# Looking to complete my good (but lacking) system



## Spadez (Oct 14, 2009)

Hi,

I built my own sub woofer using plans found on the internet. It is a dual 12" passive radiator. It produces plenty of good, low bass so im happy.

I then purchased two Adiva Ti's. These are designed to be my front left and right, since I have very limited space on the front left and front right. They strike me as having incredible accuracy and a really nice clean, crisp sound. However, im really lacking the *warmth* of a full range system at the moment, because I have deep bass and crisp trebles, but not a lot of midrange.

Now, I need two more speakers to go at the front high left and front high right. Can anyone tell me what kind of speaker I should be looking for to complete my system. Should I get mid-range focused speakers to fill the frequency void or should I go for full range speakers?


----------



## tonyvdb (Sep 5, 2007)

I am not completely understanding, are you wanting to add two more speakers to your main left and right channels? does your receiver have an A&B selector switch? just simply attaching speakers to the same output as the mains will not work as it will reduce the impedance of the speakers causing stress on the amps.


----------



## Spadez (Oct 14, 2009)

Hi.

Im sorry, I wasnt clear. My amp allows me to have a lower front left and right and an upper left and right channel.

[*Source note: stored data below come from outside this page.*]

(** One reduction from a state whose [clicks] is the number [z]. *)
Lemma step_num (h : heap) (s a : jsval) (z : Z) :
  get_prop h s "clicks" = Ok (JNum z) -> is_nullish a = false ->
  exists t h' r,
    get_prop h a "type" = Ok t /\
    counterReducer h s a = Ok (h', r) /\ h ⊆ h' /\
    get_prop h' r "clicks" =
      Ok (JNum (if strict_eq t INCREASE_COUNT then round_double (z + 1) else z)).
Proof.
  intros Hs Ha.
  destruct (get_prop_num h s "clicks" z Hs) as (l & o & -> & Hl & Ho).
  destruct (get_prop_nonnullish h a "type" Ha) as [t Ht].
  rewrite counterReducer_defined by discriminate.
  rewrite Ht. cbn [mbind outcome_bind]. exists t.
  destruct (strict_eq t INCREASE_COUNT).
  - rewrite Hs. cbn [mbind outcome_bind js_plus_one].
    set (o' := {[ "clicks" := JNum (round_double (z + 1)) ]} : obj).
    exists (alloc h o').1, (JObj (alloc h o').2).
    split; [done|]. split; [done|]. split; [apply alloc_subseteq|].
    rewrite get_prop_alloc_obj. unfold o'. rewrite lookup_singleton_eq. done.
  - exists h, (JObj l). auto.
Qed.

Lemma run_increase (n : nat) (h : heap) (s : jsval) (la : loc) (c : Z) :
  h !! la = Some {[ "type" := INCREASE_COUNT ]} ->
  get_prop h s "clicks" = Ok (JNum c) ->
  exists h' s', run h s (repeat (JObj la) n) = Ok (h', s') /\ h ⊆ h' /\
    get_prop h' s' "clicks" =
      Ok (JNum (Nat.iter n (fun x => round_double (x + 1)) c)).
Proof.
  revert h s c. induction n as [|n IH]; intros h s c Hla Hs.
  - exists h, s. auto.
  - destruct (step_num h s (JObj la) c Hs eq_refl) as (t & h1 & s1 & Ht & Hr & Hsub & Hc).
    assert (t = INCREASE_COUNT) as ->.
    { simpl in Ht. rewrite Hla in Ht. simpl in Ht. rewrite lookup_singleton_eq in Ht.
      injection Ht as <-. done. }
    simpl in Hc.
    assert (Hla1 : h1 !! la = Some {[ "type" := INCREASE_COUNT ]})
      by (eapply lookup_weaken; eauto).
    destruct (IH h1 s1 _ Hla1 Hc) as (h' & s' & Hrun & Hsub' & Hc').
    exists h', s'. rewrite Nat.iter_succ_r. cbn [run repeat].
    rewrite Hr. cbn [mbind outcome_bind]. split; [exact Hrun|].
    split; [etrans; eauto|]. exact Hc'.
Qed.

(** The default branch with an [undefined] state returns the freshly
    allocated default [{ clicks: 0 }]. *)
Lemma reducer_undefined_default (h : heap) (a t : jsval) :
  get_prop h a "type" = Ok t -> strict_eq t INCREASE_COUNT = false ->
  counterReducer h JUndef a =
    Ok ((alloc h {[ "clicks" := JNum 0 ]}).1,
        JObj (alloc h {[ "clicks" := JNum 0 ]}).2).
Proof.
  intros Ht Hne.
  pose proof (get_type_alloc h {[ "clicks" := JNum 0 ]} a
                ltac:(by rewrite lookup_singleton_ne)) as E.
  rewrite counterReducer_undefined.
  destruct (alloc h {[ "clicks" := JNum 0 ]}) as [h0 l0] eqn:Ealloc.
  simpl in E. rewrite E, Ht. simpl. rewrite Hne. done.
Qed.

I have my lower left and right front sitting on my desk, and I want to have the upper left and right wall mounted above them.

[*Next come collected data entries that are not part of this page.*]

(** [urlsplit] returns well-formed parts. *)
Lemma urlsplit_well_split chk url sp :
  urlsplit chk url = Some sp -> well_split chk sp.
Proof.
  intros H. apply urlsplit_inv in H.
  destruct H as (u1 & rest & pq & Hs & Hn & Hf & Hq & Hok).
  set (u0 := remove_unsafe (lstrip_c0 url)) in *.
  assert (Hc0 : clean u0 = true) by apply remove_unsafe_clean.
  assert (Hh0 : starts_above_space u0)
    by apply remove_unsafe_head, lstrip_c0_head.
  destruct (path_is_prefix _ _ _ _ _ Hf Hq)
    as (Hpq & Hph & Hqh & [t Hrest] & Hclean).
  (* the scheme *)
  assert (Hsch : (scheme sp = [] /\ u1 = u0 /\ no_scheme u0) \/
                 (well_formed_scheme (scheme sp) /\ scheme sp <> [] /\
                  exists pre, u0 = pre ++ colon :: u1)).
  { destruct (split_scheme_spec u0) as [E|(c & pre & r & E0 & Ha & Hsc & E)];
      rewrite E in Hs; injection Hs as Hs1 Hs2.
    - left. repeat split; first [congruence | exact E].
    - right. subst r. split; [|split].
      + right. exists (lower_char c), (lower pre). rewrite <- Hs1.
        destruct (lower_scheme (c :: pre) Hsc) as [L1 L2].
        repeat split; try assumption. now apply lower_char_alpha.
      + rewrite <- Hs1. discriminate.
      + exists (c :: pre). exact E0. }
  assert (Hc1 : clean u1 = true).
  { destruct Hsch as [(_ & -> & _)|(_ & _ & pre & E)]; [exact Hc0|].
    rewrite E, clean_app in Hc0. apply andb_true_iff in Hc0.
    destruct Hc0 as [_ Hc0]. unfold clean in Hc0. cbn [forallb] in Hc0.
    apply andb_true_iff in Hc0. apply Hc0. }
  (* the netloc *)
  apply split_netloc_spec in Hn.
  assert (Hcn : clean (netloc sp) = true /\ clean rest = true).
  { destruct Hn as [(-> & -> & _)|(E & _ & _)]; [split; [reflexivity|exact Hc1]|].
    rewrite E in Hc1. unfold clean in Hc1. cbn [forallb] in Hc1.
    apply andb_true_iff in Hc1. destruct Hc1 as [_ Hc1].
    apply andb_true_iff in Hc1. destruct Hc1 as [_ Hc1].
    fold (clean (netloc sp ++ rest)) in Hc1. rewrite clean_app in Hc1.
    now apply andb_true_iff in Hc1. }
  destruct Hcn as [Hcnl Hcrest]. destruct (Hclean Hcrest) as (Hcp & Hcq & Hcf).
  (* the path after a netloc or after two slashes *)
  assert (Hdelim : rest = [] \/ is_delim (hd 0%N rest) = true ->
                   path sp = [] \/ starts_with_slash (path sp) = true).
  { intros Hd. destruct (path sp) as [|c r] eqn:Ep; [left; reflexivity|].
    right. destruct Hd as [Hd|Hd]; [rewrite Hd in Hrest; discriminate|].
    rewrite Hrest in Hd. cbn [app hd] in Hd. cbn [starts_with_slash].
    cbn [has_char existsb] in Hpq, Hph.
    apply orb_false_iff in Hpq, Hph. destruct Hpq as [Hpq _], Hph as [Hph _].
    unfold is_delim in Hd. rewrite (N.eqb_sym c question) in Hd.
    rewrite (N.eqb_sym c hash) in Hd. rewrite Hpq, Hph, !orb_false_r in Hd.
    exact Hd. }
  constructor.
  - destruct Hsch as [(E & _)|(Hw & _)]; [left; exact E | exact Hw].
  - destruct Hn as [(-> & _)|(_ & Hnl & _)]; [reflexivity | exact Hnl].
  - exact Hok.
  - apply forallb_forall. intros c Hc.
    apply has_char_false in Hpq, Hph. rewrite forallb_forall in Hpq, Hph.
    now rewrite (Hpq c Hc), (Hph c Hc).
  - intros Hne. destruct Hn as [(E & _)|(_ & _ & Hd)]; [congruence|].
    now apply Hdelim.
  - intros Es En.
    destruct Hsch as [(_ & -> & Hno)|(_ & Hne & _)]; [|congruence].
    destruct Hn as [(_ & -> & _)|(_ & _ & Hd)].
    + rewrite Hrest in Hno. now apply no_scheme_prefix in Hno.
    + destruct (Hdelim Hd) as [-> |Hsl]; [apply no_scheme_nil|].
      apply no_scheme_head. destruct (path sp) as [|c r]; [discriminate|].
      cbn [starts_with_slash hd] in *.
      apply delim_not_alpha, slash_is_delim, Hsl.
  - intros Es En.
    destruct Hsch as [(_ & -> & _)|(_ & Hne & _)]; [|congruence].
    destruct Hn as [(_ & -> & _)|(_ & _ & Hd)].
    + destruct Hh0 as [E|Hh0].
      * left. rewrite E in Hrest. destruct (path sp); [reflexivity|discriminate].
      * destruct (path sp) as [|c r]; [left; reflexivity|].
        right. rewrite Hrest in Hh0. exact Hh0.
    + destruct (Hdelim Hd) as [-> |Hsl]; [left; reflexivity|].
      right. destruct (path sp) as [|c r]; [discriminate|].
      cbn [starts_with_slash hd] in *.
      apply delim_above_space, slash_is_delim, Hsl.
  - apply forallb_forall. intros c Hc. unfold query_char.
    apply has_char_false in Hqh. rewrite forallb_forall in Hqh.
    unfold clean in Hcq. rewrite forallb_forall in Hcq.
    now rewrite (Hqh c Hc), (Hcq c Hc).
  - exact Hcnl.
  - exact Hcp.
  - exact Hcf.
Qed.

(** *** From the parts back to the URL and to the parts again *)

Lemma add_scheme_app sch a b : add_scheme sch a ++ b = add_scheme sch (a ++ b).
Proof.
  unfold add_scheme. destruct sch; cbn [is_empty]; [reflexivity|].
  now rewrite <- app_assoc.
Qed.

Lemma add_part_non_empty sep u part :
  part <> [] -> add_part sep u part = u ++ sep :: part.
Proof. unfold add_part. destruct part; [congruence | reflexivity]. Qed.

Lemma add_part_fragment u f : add_part hash u f = u ++ fragment_tail f.
Proof.
  unfold add_part, fragment_tail. destruct f; cbn [is_empty];
    [now rewrite app_nil_r | reflexivity].
Qed.

Lemma query_char_clean q : forallb query_char q = true -> clean q = true.
Proof.
  apply forallb_weaken. intros c H. unfold query_char in H.
  now apply andb_true_iff in H.
Qed.

Lemma query_char_no_hash q :
  forallb query_char q = true -> has_char hash q = false.
Proof.
  intros H. apply has_char_false. revert H. apply forallb_weaken.
  intros c H. unfold query_char in H. now apply andb_true_iff in H.
Qed.

Lemma well_formed_scheme_clean sch :
  well_formed_scheme sch -> clean sch = true.
Proof.
  intros [-> |(c & pre & _ & _ & Hs & _)]; [reflexivity|].
  revert Hs. apply forallb_weaken, scheme_char_clean.
Qed.

Section Roundtrip.

Variable chk : NetlocChecks.
Variable sp : SplitResult.
Variable q : str.
Hypothesis Hws : well_split chk sp.
Hypothesis Hq : q <> [].
Hypothesis Hqc : forallb query_char q = true.

Lemma after_netloc_clean : clean (after_netloc sp q) = true.
Proof.
  unfold after_netloc, fragment_tail.
  rewrite clean_app, (ws_clean_path _ _ Hws). cbn [andb].
  change (question :: q ++ _) with ([question] ++ q ++
    (if is_empty (fragment sp) then [] else hash :: fragment sp)).
  rewrite !clean_app, (query_char_clean _ Hqc).
  destruct (fragment sp) as [|c r] eqn:E; cbn [is_empty]; [reflexivity|].
  rewrite <- E. change (hash :: fragment sp) with ([hash] ++ fragment sp).
  rewrite clean_app, (ws_clean_fragment _ _ Hws). reflexivity.
Qed.

Lemma after_netloc_splits :
  split_off hash (after_netloc sp q) = (path sp ++ question :: q, fragment sp)
  /\ split_off question (path sp ++ question :: q) = (path sp, q).
Proof.
  pose proof (ws_path _ _ Hws) as Hp.
  assert (Hpq : has_char question (path sp) = false).
  { apply has_char_false. revert Hp. apply forallb_weaken.
    intros c H. now apply andb_true_iff in H. }
  assert (Hph : has_char hash (path sp) = false).
  { apply has_char_false. revert Hp. apply forallb_weaken.
    intros c H. now apply andb_true_iff in H. }
  split; [|now apply split_off_query].
  unfold after_netloc.
  replace (path sp ++ question :: q ++ fragment_tail (fragment sp))
    with ((path sp ++ question :: q) ++ fragment_tail (fragment sp))
    by now rewrite <- app_assoc.
  apply split_off_fragment.
  rewrite has_char_app, Hph. cbn [has_char existsb orb].
  fold (has_char hash q). now rewrite (query_char_no_hash _ Hqc).
Qed.

(** The shape that [urlsplit] takes apart into [sp] with query [q]. *)
Lemma urlsplit_of_shape x :
  split_netloc x = (netloc sp, after_netloc sp q) ->
  clean x = true ->
  (scheme sp = [] -> no_scheme x /\ starts_above_space x) ->
  urlsplit chk (add_scheme (scheme sp) x) = Some (with_query sp q).
Proof.
  intros Hnl Hcx Hnone.
  destruct after_netloc_splits as [Hf Hqs].
  apply (urlsplit_compose chk (scheme sp) x (netloc sp) (after_netloc sp q)
           (path sp ++ question :: q) (path sp) q (fragment sp));
    try assumption.
  - apply (ws_scheme _ _ Hws).
  - intros E. now apply Hnone.
  - destruct (ws_scheme _ _ Hws) as [E|(c & pre & E & Ha & _)].
    + rewrite E. cbn [add_scheme is_empty]. now apply Hnone.
    + rewrite E. cbn [add_scheme is_empty]. right. cbn [app hd].
      now apply alpha_above_space.
  - unfold add_scheme. destruct (scheme sp) as [|c r] eqn:E;
      cbn [is_empty]; [exact Hcx|].
    rewrite <- E. change (scheme sp ++ colon :: x)
      with (scheme sp ++ [colon] ++ x).
    rewrite !clean_app, Hcx, (well_formed_scheme_clean _ (ws_scheme _ _ Hws)).
    reflexivity.
  - apply (ws_netloc_ok _ _ Hws).
Qed.

Lemma after_netloc_head :
  path sp = [] \/ starts_with_slash (path sp) = true ->
  is_delim (hd 0%N (after_netloc sp q)) = true.
Proof.
  unfold after_netloc. intros [-> |H]; [reflexivity|].
  destruct (path sp) as [|c r]; [discriminate|]. cbn [app hd].
  now apply slash_is_delim.
Qed.

Lemma urlsplit_after_slashes :
  path sp = [] \/ starts_with_slash (path sp) = true ->
  urlsplit chk
    (add_scheme (scheme sp)
       (slash :: slash :: netloc sp ++ after_netloc sp q))
  = Some (with_query sp q).
Proof.
  intros Hp. apply urlsplit_of_shape.
  - unfold split_netloc. rewrite N.eqb_refl. cbn [andb].
    apply span_netloc_app; [apply (ws_netloc _ _ Hws)|].
    right. now apply after_netloc_head.
  - change (slash :: slash :: netloc sp ++ after_netloc sp q)
      with ([slash; slash] ++ netloc sp ++ after_netloc sp q).
    rewrite !clean_app, (ws_clean_netloc _ _ Hws), after_netloc_clean.
    reflexivity.
  - intros _. split; [apply no_scheme_head; reflexivity|].
    right. cbn [hd]. reflexivity.
Qed.

Lemma after_netloc_no_slashes :
  starts_with_two_slashes (path sp) = false ->
  split_netloc (after_netloc sp q) = ([], after_netloc sp q).
Proof.
  unfold after_netloc, split_netloc, starts_with_two_slashes.
  destruct (path sp) as [|c1 [|c2 r]]; cbn [app].
  - intros _. destruct (q ++ fragment_tail (fragment sp)); reflexivity.
  - intros _. change (question =? slash)%N with false.
    now rewrite andb_false_r.
  - intros ->. reflexivity.
Qed.

(** [urlsplit] takes the result of [urlunsplit] apart into the same parts. *)
Lemma urlsplit_urlunsplit :
  urlsplit chk (urlunsplit (with_query sp q)) = Some (with_query sp q).
Proof.
  unfold urlunsplit.
  change (scheme (with_query sp q)) with (scheme sp).
  change (netloc (with_query sp q)) with (netloc sp).
  change (path (with_query sp q)) with (path sp).
  change (query (with_query sp q)) with q.
  change (fragment (with_query sp q)) with (fragment sp).
  rewrite add_part_fragment, (add_part_non_empty _ _ _ Hq).
  rewrite !add_scheme_app, <- app_assoc. cbn [app].
  destruct (netloc sp) as [|n nl] eqn:En; cbn [is_empty negb].
  - destruct (starts_with_two_slashes (path sp)) eqn:E2.
    + (* no netloc, a path with two slashes *)
      assert (Hp : path sp = [] \/ starts_with_slash (path sp) = true).
      { right. unfold starts_with_two_slashes in E2.
        destruct (path sp) as [|c1 [|c2 r]]; try discriminate.
        cbn [starts_with_slash]. now apply andb_true_iff in E2. }
      pose proof (urlsplit_after_slashes Hp) as H. rewrite En in H.
      exact H.
    + destruct (negb (is_empty (scheme sp)) && mem (scheme sp) uses_netloc
                && (is_empty (path sp) || starts_with_slash (path sp)))
        eqn:E3.
      * (* no netloc, a scheme that uses one *)
        assert (Hp : path sp = [] \/ starts_with_slash (path sp) = true).
        { apply andb_true_iff in E3. destruct E3 as [_ E3].
          apply orb_true_iff in E3. destruct E3 as [E3|E3];
            [left; destruct (path sp); [reflexivity|discriminate]
            |right; exact E3]. }
        pose proof (urlsplit_after_slashes Hp) as H. rewrite En in H.
        exact H.
      * (* no netloc, nothing added *)
        fold (after_netloc sp q). apply urlsplit_of_shape.
        -- rewrite En. now apply after_netloc_no_slashes.
        -- apply after_netloc_clean.
        -- intros Es. split.
           ++ unfold after_netloc. apply no_scheme_extend.
              now apply (ws_no_scheme _ _ Hws).
           ++ unfold after_netloc.
              destruct (ws_path_head _ _ Hws Es En) as [-> |Hh];
                [right; reflexivity|].
              right. destruct (path sp); [cbn in Hh; lia | exact Hh].
  - (* a netloc *)
    assert (Hne : netloc sp <> []) by (rewrite En; discriminate).
    pose proof (ws_path_slash _ _ Hws Hne) as Hp.
    replace (negb (is_empty (path sp)) && negb (starts_with_slash (path sp)))
      with false
      by (destruct Hp as [-> | ->]; [reflexivity | now rewrite andb_false_r]).
    pose proof (urlsplit_after_slashes Hp) as H. rewrite En in H.
    rewrite <- H. f_equal. f_equal. unfold after_netloc. cbn [app].
    now rewrite <- app_assoc.
Qed.

End Roundtrip.

End UrlSplitting.

Section UrlQuery.
Import Text ImgUrl.

(** *** The rewritten query holds query characters only *)

Lemma query_text_app a b : query_text (a ++ b) <-> query_text a /\ query_text b.
Proof. unfold query_text. rewrite forallb_app. apply andb_true_iff. Qed.

Lemma query_text_cons c s :
  query_text (c :: s) <-> query_char c = true /\ query_text s.
Proof. unfold query_text. cbn [forallb]. apply andb_true_iff. Qed.

Lemma split_query_text sep s :
  query_text s -> Forall query_text (split sep s).
Proof.
  induction s as [|c r IH]; intros H.
  - repeat constructor.
  - apply query_text_cons in H. destruct H as [Hc Hr].
    specialize (IH Hr). cbn [split].
    destruct (c =? sep)%N; [constructor; [reflexivity | exact IH]|].
    destruct (split sep r) as [|h t].
    + repeat constructor. apply query_text_cons. split; [exact Hc|reflexivity].
    + inversion IH as [|? ? Hh Ht]; subst. constructor; [|exact Ht].
      apply query_text_cons. split; assumption.
Qed.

It is in the upper left and right speaker that I am looking at.


----------



## Jon Liu (May 21, 2007)

What kind of budget do you have, Spadez? That might give us a better idea of what we can suggest to you. Also what amplifier are you currently using?


----------



## Spadez (Oct 14, 2009)

It depends really, I think I might go down the DIY route. My budget would be roughtly around £200-£250 for two speakers.

At this stage im more concerned about the type of speaker I should be getting which would suit my system and fill in the midrange void, a full range or a dedicated mid range.


----------



## jackfish (Dec 27, 2006)

Some of the best sounding midrange I've heard came from Wharfedale Diamond 9.1s. Should be able to find a pair for under £200.


----------



## Spadez (Oct 14, 2009)

Should I be looking at a dedicated mid range then or a full range?


----------



## tonyvdb (Sep 5, 2007)

Look for a full range but with a warmer mid. Keep also in mind the your receivers upper presence channels are just fill and are not designed to output high volume levels so what you are trying to achieve may not work as well as you think.


----------



## Spadez (Oct 14, 2009)

Thank you for the reply. Would I be better off using these for the rears, or are they also just fill?

I believe I can put a DB modifier on the channels, so I may be able to increase the volume of the upper fronts to make them match my lower speakers, do you think this would work?


----------



## tonyvdb (Sep 5, 2007)

What receiver are you using? Some receivers dont even turn these channels on with all listening modes. Does your receiver have pre-outs?


----------



## Spadez (Oct 14, 2009)

Yes, im using them for my sub. Its also got zone 2, which I believe can also serve as the upper left and right. My amp is the onkyo 607. When I did the setup on it, I was able to set the DB modification on the music mode, I havent tried the cinema mode.

This is the back of my amp:


----------



## tonyvdb (Sep 5, 2007)

Ok, I was hoping that you would also have pre outs for the mains as you cold just hook up an external amp and run your second set of mains but you dont have that so I suggest you give it a try with some cheap speakers and first see if it will even do what you want.


----------



## Spadez (Oct 14, 2009)

Ok, Ill try tonight. Assuming it works with the cheap speakers, could you ellaborate on the kind of full range speaker I should be using. Should I be looking at a 2 way or three way design, and what kind of size driver will help give me the warm mids?


----------



## tonyvdb (Sep 5, 2007)

You will have to give many speaker brands an audition, There are lots of 2 way bookshelve speakers that will sound just as warm as 3 way towers. Head over to your local HiFi store (not big box) and explain what your looking for.
I do recommend looking at SVS but they only sell on line so you would have to simply go by what you read buy them and if you dont like them send them back as they have a money back guarantee.


----------



## Jungle Jack (Jul 28, 2009)

Hello,
I definitely second Tony's SVS recommendation. As Jackfish has pointed out in other threads, PSB Image Series cosmetic B-Stocks are available at an excellent price from DMC-Electronics.com.

Another choice is HSU Research. They sell some Horn Loaded Speakers that have gotten really good reviews and are around 150 Dollars a pair. While not everyone is fond of Horn's, they are unbelievably efficient. With an AVR like the 607, using the most efficient Speakers possible will help to get the most out of it. If your listening preferences are predominately HT, it might be a good call.
Cheers,
JJ


----------